• **What to produce**
Nothing is needed except the lines below that run from the one with "by (rewrite <- Z.pow_add_r" through the one with "Lemma len_encode_group alphabet", repeated exactly.

• **Exercise data**

+++++

Lemma decode_encode_group alphabet w bs :
  0 < w <= 8 -> NoDup alphabet -> len alphabet = 2 ^ w -> decode_group alphabet w (encode_group alphabet w bs) = Some bs.
Proof.
  intros W N A. pose proof (len_nonneg bs) as Ln. unfold decode_group, encode_group, div_ceil.
  set (m := (8 * len bs + w - 1) / w). set (v := from_be_bytes bs * _).
  assert (8 * len bs <= w * m < 8 * len bs + w) as M.
  { pose proof (Z.div_mod (8 * len bs + w - 1) w). pose proof (Z.mod_pos_bound (8 * len bs + w - 1) w).
    fold m in H. lia. }
  assert (0 <= m) by nia.
  rewrite len_map. assert (len (to_digits (2 ^ w) (Z.to_nat m) v) = m) as ->.
  { unfold len. rewrite length_to_digits. lia. }
  assert (w * m / 8 = len bs) as -> by (symmetry; apply (Z.div_unique _ _ _ (w * m - 8 * len bs)); lia).
  assert (0 < 2 ^ w) by (apply Z.pow_pos_nonneg; lia).
  rewrite char_digits_map by (try done; rewrite A; by apply to_digits_range). simpl. f_equal.
  assert (0 <= v < (2 ^ w) ^ Z.of_nat (Z.to_nat m)) as V.
  { rewrite Z2Nat.id, <- Z.pow_mul_r by lia. unfold v.
    assert (2 ^ (w * m) = 2 ^ (8 * len bs) * 2 ^ (w * m - 8 * len bs)) as ->
      by (rewrite <- Z.pow_add_r by lia; f_equal; lia).
    pose proof (from_be_bytes_range bs) as R. change 256 with (2 ^ 8) in R.
    rewrite <- Z.pow_mul_r in R by lia.
    assert (0 < 2 ^ (w * m - 8 * len bs)) by (apply Z.pow_pos_nonneg; lia). nia. }
  rewrite from_to_digits by done. unfold v. rewrite Z.div_mul by (apply Z.pow_nonzero; lia).
  unfold len. rewrite Nat2Z.id. apply to_from_be_bytes.
Qed.

Lemma len_encode_group alphabet w bs : 0 < w -> len (encode_group alphabet w bs) = div_ceil (8 * len bs) w.
Proof.
  intros W. unfold encode_group. rewrite len_map. unfold len at 1. rewrite length_to_digits.
  pose proof (len_nonneg bs). rewrite Z2Nat.id; [done|]. unfold div_ceil. apply Z.div_pos; lia.
Qed.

+++++

• **Exercise output**
      by (rewrite <- Z.pow_add_r by lia; f_equal; lia).
    pose proof (from_be_bytes_range bs) as R. change 256 with (2 ^ 8) in R.
    rewrite <- Z.pow_mul_r in R by lia.
    assert (0 < 2 ^ (w * m - 8 * len bs)) by (apply Z.pow_pos_nonneg; lia). nia. }
  rewrite from_to_digits by done. unfold v. rewrite Z.div_mul by (apply Z.pow_nonzero; lia).
  unfold len. rewrite Nat2Z.id. apply to_from_be_bytes.
Qed.

Lemma len_encode_group alphabet w bs : 0 < w -> len (encode_group alphabet w bs) = div_ceil (8 * len bs) w.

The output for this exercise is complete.